### [Recorded data]
(** The comparator [(a, b) => key(b) - key(a)]: larger keys first. *)
Definition byKeyDesc {A : Type} (key : A → nat) (a b : A) : Z :=
  (Z.of_nat (key b) - Z.of_nat (key a))%Z.

(** [DKG.findCriticalNodes]; an absent [threshold] is 3, and a threshold is
    an integer. *)
Definition findCriticalNodes (g : DKG) (threshold : option Z) : list string :=
  let threshold := match threshold with Some t => t | None => 3%Z end in
  let critical :=
    foldl (λ critical nodeId,
             if decide (Z.of_nat (countDescendants g nodeId) >= threshold)%Z
             then critical ++ [nodeId] else critical)
          [] (JsMap.keys (nodes g)) in
  sortWith (byKeyDesc (countDescendants g)) critical.

(** ** Node depth ([VerifierAgent.computeNodeDepth]) *)

(** The loop over [node.parents], [depth] being the recursive call. *)
Fixpoint depthLoop (depth : DKGNode → option nat) (g : DKG)
    (parentIds : list string) (maxParentDepth : nat) : option nat :=
  match parentIds with
  | [] => Some maxParentDepth
  | parentId :: rest =>
      match JsMap.get (nodes g) parentId with
      | Some parent =>
          match depth parent with
          | Some d => depthLoop depth g rest (Nat.max maxParentDepth d)
          | None => None
          end
      | None => depthLoop depth g rest maxParentDepth
      end
  end.

(** The recursion has no guard against cycles; [None] stands for a call that
    needs more nested calls than [fuel]. *)
Fixpoint computeNodeDepth (fuel : nat) (g : DKG) (node : DKGNode) : option nat :=
  match fuel with
  | 0 => None
  | S fuel' =>
      if decide (length (parents node) = 0) then Some 1
      else match depthLoop (computeNodeDepth fuel' g) g (parents node) 0 with
           | Some maxParentDepth => Some (maxParentDepth + 1)
           | None => None
           end
  end.

(** Parent timestamps do not exceed child timestamps. *)
Definition timestampsMonotone (g : DKG) : Prop :=
  ∀ c p node parent,
    JsMap.get (nodes g) c = Some node → p ∈ parents node →
    JsMap.get (nodes g) p = Some parent → (ts parent ≤ ts node)%Z.

(** The ids reached from [x], [x] included, along paths that avoid [V]. *)
Definition reachAvoiding (g : DKG) (V : list string) (x y : string) : Prop :=
  ∃ path, pathFromTo g x y path ∧ Forall (λ z, z ∉ V) path.

(** The number of forward edges that leave the ids of [l]. *)
Definition outEdges (g : DKG) (l : list string) : nat :=
  sum_list ((λ y, length (getChildren g y)) <$> l).

(** What a call of [count] on [id] with the visited ids [V] guarantees of the
    number [n] and the visited ids [V'] it returns: the ids added are distinct
    and new, each is reached from [id] outside [V], their children are all in
    [V'], and [n] is the number of edges leaving them. *)
Definition countPost (g : DKG) (id : string) (V : list string) (n : nat)
    (V' : list string) : Prop :=
  ∃ new, V' = V ++ new ∧ NoDup new ∧ (∀ y, y ∈ new → y ∉ V) ∧
         (∀ y, y ∈ new → reachAvoiding g V id y) ∧
         (∀ u c, u ∈ new → childOf g u c → c ∈ V') ∧
         id ∈ V' ∧ n = outEdges g new.

(** [l] follows declared parents that are stored: each id is followed by one
    of the parents of its node, and that parent is a key of the store. *)
Fixpoint ancestry (g : DKG) (l : list string) : Prop :=
  match l with
  | x :: (y :: _) as rest =>
      parentOf g x y ∧ y ∈ JsMap.keys (nodes g) ∧ ancestry g rest
  | _ => True
  end.
Lemma split_colon_piece (a b : string) :
  forall cur, plain a = true ->
    split_colon (a ++ String ":" b) cur
    = (string_of_list_ascii (rev cur) ++ a) :: split_colon b [].
Proof.
  induction a as [|c a IH]; intros cur Hp.
  - cbn [append split_colon]. change (Ascii.eqb ":" ":") with true. cbv iota.
    f_equal. clear.
    induction (string_of_list_ascii (rev cur)) as [|x s IH]; simpl;
      [reflexivity | rewrite <- IH; reflexivity].
  - cbn [plain] in Hp. apply andb_true_iff in Hp. destruct Hp as [Hc Hp].
    apply andb_true_iff in Hc. destruct Hc as [Hc _]. apply negb_true_iff in Hc.
    cbn [append split_colon]. rewrite Hc, IH by exact Hp.
    cbn [rev]. rewrite string_of_snoc. reflexivity.
Qed.

Lemma split_colon_nonempty (s : string) : forall cur, split_colon s cur <> [].
Proof.
  induction s as [|c s IH]; intro cur; cbn [split_colon]; [discriminate|].
  destruct (Ascii.eqb c ":"); [discriminate | apply IH].
Qed.

Context {A : Type} `{Cents A}.
Variable float_of_string : string -> outcome A.
Variable divide : A -> A -> outcome A.

(** X22: a step whose text before the first [:] or [/] is [x] is read as
    unset, whatever follows, and nothing of it is read as a number. *)
Theorem unset_step_is_read_first (rest : string) :
  ratio_to_float float_of_string divide "x" = Return None
  /\ ratio_to_float float_of_string divide ("x:" ++ rest) = Return None
  /\ ratio_to_float float_of_string divide ("x/" ++ rest) = Return None.
Proof.
  unfold ratio_to_float. repeat split; reflexivity.
Qed.
(* ===== verification/_CoqProject ===== *)
-Q . S2P
Prelude.v
Bbox.v
Sfc.v
SfcTranspose.v
SfcCurve.v
BboxIntv.v
BboxRing.v
Matrix.v
ObjDesc.v
Storage.v
Sspace.v
Locks.v
Server.v
Client.v
HashService.v
System.v
SystemGet.v
Deployment.v
Service.v
DimesBuf.v
DimesMeta.v
Rdma.v
DimesStore.v
DimesClient.v
DimesFetch.v
DimesGet.v
Conf.v
RpcIb.v
DimesSystem.v
Barrier.v
LockSystem.v
Interface.v
Membership.v
MembershipSystem.v
RpcTcp.v
TcpMembership.v
TcpStart.v
TcpBoot.v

### [What is being asked]
Your output is to be the lines of the listing, exact and complete, starting at the first and ending with the line that contains "an integer. *)".

### [Result below]
(** The comparator [(a, b) => key(b) - key(a)]: larger keys first. *)
Definition byKeyDesc {A : Type} (key : A → nat) (a b : A) : Z :=
  (Z.of_nat (key b) - Z.of_nat (key a))%Z.

(** [DKG.findCriticalNodes]; an absent [threshold] is 3, and a threshold is
    an integer. *)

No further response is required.